(** * Hostdreambackend: the product-catalog server of [src/server.js]

    A shallow embedding of the Express application.  The two Mongoose
    collections are lists inside a [State]; every [async] handler is an
    [Action] in a small state-and-exception monad (an [await] is a bind,
    [try]/[catch] is [try_catch]); a route is its middleware chain; and
    the calls that leave the process (Cloudinary, the writes to the
    store) are appended to a log, so that their number and order can be
    stated.

    What lies outside the file is kept symbolic: a token is a payload
    together with the key that signed it, bcrypt's comparison of two
    strings is a parameter, the outcome of an upload and of a Cloudinary
    deletion is part of the input.  The store itself does not fail, and
    requests are served one at a time.  The text fields of a product's
    body are strings or absent, as multer delivers them; the email of a
    login can also be a query, and its password can be missing.

    [src/unnamed/part_000] is another revision of the same file, whose
    schema and create handler also require a [price]; the embedding
    follows [src/server.js]. *)

From Stdlib Require Import String Ascii ZArith NArith List Bool Lia.
Import ListNotations.
Open Scope string_scope.
Open Scope list_scope.
Open Scope Z_scope.

(** ** Data model *)

(** A Mongoose [ObjectId]: twelve bytes, read as a number. *)
Definition ObjectId := N.
Bind Scope N_scope with ObjectId.

(** [UserSchema]. *)
Record User := mkUser {
  user_id : ObjectId;
  email : string;
  password : string;          (* the bcrypt hash *)
  isAdmin : bool
}.

(** [ProductSchema].  A field holds [None] when the document has [null]
    or nothing there.  [name] and [category] are required by the schema
    when a document is saved, but an update does not run the validators,
    so a stored document can lack them. *)
Record Product := mkProduct {
  _id : ObjectId;
  name : option string;
  category : option string;
  subCategory : option string;
  description : option string;
  imageUrl : option string;
  cloudinaryId : option string;
  featured : option bool
}.

(** The payload of a token: what [jwt.sign] is given, with the [iat] and
    [exp] it adds.  [claim_isAdmin] is [None] for a payload without the
    claim. *)
Record Claims := mkClaims {
  claim_id : ObjectId;
  claim_isAdmin : option bool;
  claim_iat : Z;
  claim_exp : option Z
}.

(** One space-separated piece of the [Authorization] header.  Tokens are
    symbolic: [Jws p k] is the compact serialisation of payload [p] signed
    with key [k]; everything else is [Text]. *)
Inductive word :=
| Text (s : string)
| Jws (payload : Claims) (key : string).

(** [req.file] as multer leaves it. *)
Record File := mkFile {
  path : string;
  filename : string
}.

(** What [uploadMiddleware] (multer's [single("image")]) makes of the
    request: no file part, a file handed to the storage engine, or an
    error (a file under another field name, a format Cloudinary refuses,
    a backend that is down), in which case multer calls [next(err)]. *)
Inductive upload :=
| NoFile
| Stored (f : File)
| UploadError (err : string).

(** [req.params.id] as Mongoose's cast to [ObjectId] sees it. *)
Inductive param :=
| Malformed (s : string)
| WellFormed (id : ObjectId).

(** [req.body.email] as it reaches [User.findOne({ email })].  A string
    selects the accounts with exactly that address.  Anything else (an
    object of query operators such as [{"$ne": ""}], or no key at all)
    is handed to the store as it is: [ByQuery] stands for it, with the
    stored addresses that the store then selects. *)
Inductive email_filter :=
| ByText (s : string)
| ByQuery (selects : string -> bool).

(** The parts of an Express request that the routes read.
    [authorization] is [None] when the header is missing or empty (both
    falsy) and otherwise the header cut at spaces, [token.split(" ")].
    The text fields of the body are [None] when absent ([undefined]);
    [body_password] is also [None] when the body has something there
    that is not a string. *)
Record Request := mkRequest {
  authorization : option (list word);
  params_id : param;
  query_limit : option string;
  body_email : email_filter;
  body_password : option string;
  body_name : option string;
  body_category : option string;
  body_subCategory : option string;
  body_description : option string;
  body_featured : option bool;
  multipart : upload
}.

(** [process.env]. *)
Record ProcessEnv := mkEnv {
  SECRET_KEY : option string;
  CLOUDINARY_CLOUD_NAME : option string;
  CLOUDINARY_API_KEY : option string;
  CLOUDINARY_API_SECRET : option string
}.

(** What a request meets outside the process: the clock ([Date.now()] in
    seconds) and whether [cloudinary.uploader.destroy] resolves for a
    key. *)
Record Outside := mkOutside {
  clock : Z;
  destroy_resolves : string -> bool
}.

(** The calls that the handlers make to the store (its writes) and to the
    media backend (its deletions), in the order they are made.  What
    [uploadMiddleware] does before a handler runs, storing the file on
    Cloudinary or on the disk, is not recorded. *)
Inductive effect :=
| Destroy (key : string)          (* cloudinary.uploader.destroy(key) *)
| Insert (id : ObjectId)          (* newProduct.save() *)
| Update (id : ObjectId)          (* Product.findByIdAndUpdate *)
| Remove (id : ObjectId).         (* Product.findByIdAndDelete *)

Record State := mkState {
  users : list User;
  products : list Product;        (* in the store's natural order *)
  next_id : ObjectId;             (* the next ObjectId to be generated *)
  log : list effect
}.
■ ■ ■ ■ ■
Among the lines of the listing above, which ones hold "Scope"? Copy them.

Reply |
Open Scope string_scope.
Open Scope list_scope.
Open Scope Z_scope.
Bind Scope N_scope with ObjectId.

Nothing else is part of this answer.